Crean has claimed he will not buckle. “I wanted to modernise the Australian Labor Party and that meant modernising its relationship with the unions. I’m not going to walk away from that. If people find that difficult and make decisions personally that they can no longer stay in the party, that is up to them.”

Nevertheless he has been forced to make compromises to ensure he has the numbers to push the reform measures through the October conference. To appease key unions, for example, he has proposed the reestablishment of the defunct Australian Labor Advisory Council. Established under the Whitlam Labor government in the early 1970s, the ALAC was used extensively by Hawke to provide the Australian Council of Trade Unions and its affiliates with a direct say in ALP policy making.

Despite this, sections of the union bureaucracy are moving to distance themselves from the party. Some have already resigned, like Dean Mighell, secretary of the Victorian State Electrical Union and president of the Victorian Trades Hall Council. Others, including several Victorian union branches, have indicated they may join the Greens or disaffiliate from Labor and form a new union-based party. As well as being angered over the impending reforms, they are increasingly alarmed at the collapse of Labor’s support among working people. There are growing fears that significant layers of workers, hostile to Labor’s pro-market agenda and thoroughly disillusioned with years of union sell-outs, are beginning to look for an anti-capitalist alternative.

Australian Manufacturing Workers Union (AMWU) national secretary Doug Cameron admitted, in his submission to the internal party review panel, that “working people are looking for a party that boldly and unashamedly speaks for them.” He went on to add: “The Labor Party is not that party”.

Cameron announced the AMWU would debate either launching a “struggle to transform the Labor Party to one based on working class ideas and aspirations” or financing a new workers’ party “more attuned and relevant to workers’ interests”.

But the unions are no less moribund, from the standpoint of defending workers’ interests, than the Labor party. None of the various union factions has any fundamental difference with Labor’s program, and all of them, especially the AMWU, played a central role in Labor’s assault on workers’ conditions and living standards. In the event, Cameron has apparently decided to remain in the ALP.

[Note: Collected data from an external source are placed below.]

(** X10: in the event stream of any two lists, every break notification
    is directly followed by the report of the range and transition the
    broken [NextTrans] held at the notification: no break comes last and no
    two breaks come in a row. *)
Theorem rangePairIter_breaks_announce (l1 : list Item1) (l2 : list Item2) :
  breaksAnnounce (trace (fuel l1 l2) (new l1 l2)).
Proof.
  apply (walk_breaksAnnounce (suffixSegs l1) (suffixSegs l2)).
  apply walk_of_new. lia.
Qed.

End RangeCoverFacts.

(* ===================================================================== *)
(** * ValPairIter: what is reported *)
(* ===================================================================== *)

Section ValFacts.
Import ItemIter ValPairIter ValSpec.
Context {Item1 Item2 : Type} `{K1 : KeyItem Item1} `{K2 : KeyItem Item2}.
Local Abbreviation viter := (ValPairIter.t Item1 Item2).
#[local] Arguments scan : simpl never.
#[local] Arguments drainS1 : simpl never.
#[local] Arguments drainS2 : simpl never.

Lemma merge_eq (l1 : list Item1) (l2 : list Item2) :
  merge l1 l2 =
    match l1, l2 with
    | [], [] => []
    | [], _ :: r2 => EvRangeInS2 l2 :: merge [] r2
    | _ :: r1, [] => EvRangeInS1 l1 :: merge r1 []
    | x :: r1, y :: r2 =>
        if keyOf x <? keyOf y then EvRangeInS1 l1 :: merge r1 l2
        else if keyOf y <? keyOf x then EvRangeInS2 l2 :: merge l1 r2
        else EvRangeOverlap l1 l2 :: merge r1 r2
    end.
Proof. destruct l1, l2; reflexivity. Qed.

Lemma vscan_s1_at_end (v : viter) : trans (s1Tel v) = [] -> scan v = drainS2 v.
Proof. intros E. unfold scan. rewrite E. reflexivity. Qed.

Lemma vscan_s2_at_end (v : viter) : trans (s2Tel v) = [] -> scan v = drainS1 v.
Proof.
  intros E. unfold scan, drainS1, drainS2. rewrite E.
  destruct (trans (s1Tel v)); reflexivity.
Qed.

(** From the top of the loop the iterator reports the merge of what the
    two cursors still have. *)
Lemma trace_of_scan :
  forall (n : nat) (v : viter) (nt1 : NextTrans Item1) (nt2 : NextTrans Item2),
    s1Tel v = load nt1 ->
    s2Tel v = load nt2 ->
    (length (trans nt1) + length (trans nt2) <= n)%nat ->
    trace n (scan v) = merge (trans nt1) (trans nt2).
Proof.
  induction n as [|n IH]; intros v nt1 nt2 E1 E2 Hn.
  - destruct (trans nt1), (trans nt2); cbn in Hn; try lia. reflexivity.
  - destruct v as [l1 l2 st us s1 s2]. cbn in E1, E2. subst s1 s2.
    destruct nt1 as [k1 t1 n1], nt2 as [k2 t2 n2]. cbn [trans] in *.
    rewrite merge_eq.
    destruct t1 as [|x1 r1], t2 as [|x2 r2]; cbn [length] in Hn.
    + reflexivity.
    + rewrite vscan_s1_at_end by reflexivity. unfold drainS2 at 1. cbn.
      rewrite <- vscan_s1_at_end by reflexivity. f_equal.
      apply (IH _ (mkNextTrans k1 [] n1) (mkNextTrans (keyOf x2) r2 r2));
        [reflexivity | | cbn; lia].
      cbn. unfold incrementS2. cbn. destruct r2; reflexivity.
    + rewrite vscan_s2_at_end by reflexivity. unfold drainS1 at 1. cbn.
      rewrite <- vscan_s2_at_end by reflexivity. f_equal.
      apply (IH _ (mkNextTrans (keyOf x1) r1 r1) (mkNextTrans k2 [] n2));
        [ | reflexivity | cbn; lia].
      cbn. destruct r1; reflexivity.
    + unfold scan at 1. cbn.
      destruct (Z.ltb_spec (keyOf x1) (keyOf x2)); [|destruct (Z.ltb_spec (keyOf x2) (keyOf x1))];
        cbn; f_equal.
      * apply (IH _ (mkNextTrans (keyOf x1) r1 r1) (mkNextTrans (keyOf x2) (x2 :: r2) r2));
          [ | reflexivity | cbn; lia].
        cbn. destruct r1; reflexivity.
      * apply (IH _ (mkNextTrans (keyOf x1) (x1 :: r1) r1) (mkNextTrans (keyOf x2) r2 r2));
          [reflexivity | | cbn; lia].
        cbn. destruct r2; reflexivity.
      * apply (IH _ (mkNextTrans (keyOf x1) r1 r1) (mkNextTrans (keyOf x2) r2 r2));
          [ | | cbn; lia]; cbn; [destruct r1 | destruct r2]; reflexivity.
Qed.

Lemma trace_of_new (l1 : list Item1) (l2 : list Item2) (n : nat) :
  (length l1 + length l2 <= n)%nat ->
  trace n (new l1 l2) = merge l1 l2.
Proof.
  intros Hn.
  apply (trace_of_scan n _ (mkNextTrans 0 l1 []) (mkNextTrans 0 l2 []));
    [reflexivity | reflexivity | exact Hn].
Qed.


Lemma elems1_cons e (evs : list (Event Item1 Item2)) :
  elems1 (e :: evs)
  = match elem1Of e with Some t => t :: elems1 evs | None => elems1 evs end.
Proof. unfold elems1. cbn. destruct (elem1Of e); reflexivity. Qed.

Lemma elems2_cons e (evs : list (Event Item1 Item2)) :
  elems2 (e :: evs)
  = match elem2Of e with Some t => t :: elems2 evs | None => elems2 evs end.
Proof. unfold elems2. cbn. destruct (elem2Of e); reflexivity. Qed.

Lemma elems_merge (l1 : list Item1) :
  forall l2 : list Item2,
    elems1 (merge l1 l2) = cursors l1 /\ elems2 (merge l1 l2) = cursors l2.
Proof.
  induction l1 as [|x r1 IH1]; intros l2; induction l2 as [|y r2 IH2];
    rewrite merge_eq.
  - split; reflexivity.
  - destruct IH2 as [E1 E2].
    rewrite elems1_cons, elems2_cons, E1, E2. split; reflexivity.
  - destruct (IH1 []) as [E1 E2].
    rewrite elems1_cons, elems2_cons, E1, E2. split; reflexivity.
  - destruct (Z.ltb_spec (keyOf x) (keyOf y));
      [|destruct (Z.ltb_spec (keyOf y) (keyOf x))];
      rewrite elems1_cons, elems2_cons.
    + destruct (IH1 (y :: r2)) as [E1 E2]. rewrite E1, E2. split; reflexivity.
    + destruct IH2 as [E1 E2]. rewrite E1, E2. split; reflexivity.
    + destruct (IH1 r2) as [E1 E2]. rewrite E1, E2. split; reflexivity.
Qed.

Lemma length_merge (l1 : list Item1) :
  forall l2 : list Item2, (length (merge l1 l2) <= length l1 + length l2)%nat.
Proof.
  induction l1 as [|x r1 IH1]; intros l2; induction l2 as [|y r2 IH2];
    rewrite merge_eq; cbn [length] in *.
  - lia.
  - lia.
  - specialize (IH1 []). cbn [length] in IH1. lia.
  - destruct (Z.ltb_spec (keyOf x) (keyOf y));
      [|destruct (Z.ltb_spec (keyOf y) (keyOf x))]; cbn [length].
    + specialize (IH1 (y :: r2)). cbn [length] in IH1. lia.
    + lia.
    + specialize (IH1 r2). lia.
Qed.

Lemma vfindNext_at_end (it : viter) : is_end it = true -> findNext it = it.
Proof. unfold is_end, findNext. destruct (itState it); try discriminate. reflexivity. Qed.

Lemma vadvance_at_end (n : nat) (it : viter) :
  is_end it = true -> advance n it = it.
Proof.
  intros E. induction n as [|n IH]; cbn; [reflexivity|].
  rewrite vfindNext_at_end by exact E. exact IH.
Qed.

Lemma vadvance_add (n m : nat) (it : viter) :
  advance (n + m) it = advance m (advance n it).
Proof. revert it. induction n as [|n IH]; intros it; cbn; [reflexivity|]. apply IH. Qed.

Lemma vtrace_stops (n : nat) :
  forall it : viter,
    (length (trace n it) < n)%nat ->
    is_end (advance (length (trace n it)) it) = true.
Proof.
  induction n as [|n IH]; intros it Hl; cbn in *; [lia|].
  destruct (is_end it) eqn:E; cbn in *; [exact E|].
  apply IH. lia.
Qed.

(** X11: over any two lists, [ValPairIter] ends within as many calls of
    [findNext] as the two lists have elements, and by then has reported
    every element of each list exactly once, in list order. *)
Theorem valPairIter_single_pass (l1 : list Item1) (l2 : list Item2) (n : nat) :
  (length l1 + length l2 <= n)%nat ->
  is_end (advance n (new l1 l2)) = true
  /\ elems1 (trace n (new l1 l2)) = cursors l1
  /\ elems2 (trace n (new l1 l2)) = cursors l2.
Proof.
  intros Hn. split.
  - pose proof (length_merge l1 l2) as Hl.
    rewrite <- (trace_of_new l1 l2 (S n)) in Hl by lia.
    assert (Hs : is_end (advance (length (trace (S n) (new l1 l2))) (new l1 l2)) = true)
      by (apply vtrace_stops; lia).
    replace n with (length (trace (S n) (new l1 l2))
                    + (n - length (trace (S n) (new l1 l2))))%nat by lia.
    rewrite vadvance_add, vadvance_at_end; exact Hs.
  - rewrite trace_of_new by exact Hn. apply elems_merge.
Qed.

Lemma sorted_keys_above (k0 : Z) (ks : list Z) (k : Z) :
  StronglySorted Z.lt (k0 :: ks) -> In k ks -> k0 < k.
Proof.
  intros Hs Hin. apply StronglySorted_inv in Hs. destruct Hs as [_ Hall].
  rewrite List.Forall_forall in Hall. apply Hall. exact Hin.
Qed.

Lemma some_eq_iff (a b : Z) : Some a = Some b <-> a = b.
Proof. split; congruence. Qed.

Ltac open_keys :=
  unfold vclassified, reportsInS1, reportsInS2, reportsOverlap, keysOf in *;
  cbn [map In] in *;
  rewrite ?Exists_cons, ?Exists_nil in *;
  cbn [headKey] in *;
  rewrite ?some_eq_iff in *.

Ltac decide_in k L :=
  lazymatch L with
  | nil => idtac
  | _ =>
      let D := fresh "D" in
      destruct (In_dec Z.eq_dec k (map keyOf L)) as [D | D];
      rewrite_atom D
  end.

Ltac finish_keys k r1 r2 :=
  open_keys;
  match goal with
  | I : (_ <-> _) /\ (_ <-> _) /\ (_ <-> _) |- _ =>
      let I1 := fresh "I" in let I2 := fresh "I" in let I3 := fresh "I" in
      destruct I as (I1 & I2 & I3); rewrite I1, I2, I3; clear I1 I2 I3
  end;
  decide_in k r1; decide_in k r2; lia.

Lemma merge_classified (l1 : list Item1) :
  forall (l2 : list Item2) (k : Z),
    SortedKeys l1 -> SortedKeys l2 ->
    vclassified l1 l2 (merge l1 l2) k.
Proof.
  unfold SortedKeys.
  induction l1 as [|x r1 IH1]; intros l2; induction l2 as [|y r2 IH2];
    intros k S1 S2; rewrite merge_eq.
  - open_keys. tauto.
  - assert (S2' : StronglySorted Z.lt (keysOf r2))
      by (apply StronglySorted_inv in S2; tauto).
    specialize (IH2 k S1 S2').
    pose proof (sorted_keys_above _ _ k S2).
    finish_keys k (@nil Item1) r2.
  - assert (S1' : StronglySorted Z.lt (keysOf r1))
      by (apply StronglySorted_inv in S1; tauto).
    specialize (IH1 [] k S1' S2).
    pose proof (sorted_keys_above _ _ k S1).
    finish_keys k r1 (@nil Item2).
  - assert (S1' : StronglySorted Z.lt (keysOf r1))
      by (apply StronglySorted_inv in S1; tauto).
    assert (S2' : StronglySorted Z.lt (keysOf r2))
      by (apply StronglySorted_inv in S2; tauto).
    pose proof (sorted_keys_above _ _ k S1).
    pose proof (sorted_keys_above _ _ k S2).
    destruct (Z.ltb_spec (keyOf x) (keyOf y));
      [|destruct (Z.ltb_spec (keyOf y) (keyOf x))].
    + specialize (IH1 (y :: r2) k S1' S2). finish_keys k r1 r2.
    + specialize (IH2 k S1 S2'). finish_keys k r1 r2.
    + specialize (IH1 r2 k S1' S2'). finish_keys k r1 r2.
Qed.

(** X12: over two lists sorted by key without repeated keys, a key is
    reported under [RangeOverlap] exactly when it is a key of both lists,
    under [RangeInS1] exactly when it is a key of list 1 only and under
    [RangeInS2] exactly when it is a key of list 2 only. *)
Theorem valPairIter_classifies_keys (l1 : list Item1) (l2 : list Item2) :
  SortedKeys l1 ->
  SortedKeys l2 ->
  forall k : Z,
    let evs := trace (length l1 + length l2) (new l1 l2) in
    (reportsInS1 evs k <-> In k (keysOf l1) /\ ~ In k (keysOf l2))
    /\ (reportsInS2 evs k <-> ~ In k (keysOf l1) /\ In k (keysOf l2))
    /\ (reportsOverlap evs k <-> In k (keysOf l1) /\ In k (keysOf l2)).
Proof.
  intros S1 S2 k evs. subst evs. rewrite trace_of_new by lia.
  apply merge_classified; assumption.
Qed.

Whatever political formations emerge from the ALP’s rotting corpse, they will be grounded on the same nationalist and pro-capitalist political perspective that has guided both Labor and the unions since their inception—a perspective that has always been diametrically opposed to the long-term historical interests of the working class. Only a party based on the program of socialist internationalism and dedicated to the struggle for social equality can legitimately claim to represent the working class. This is the program advanced by the World Socialist Web Site and the Socialist Equality Party.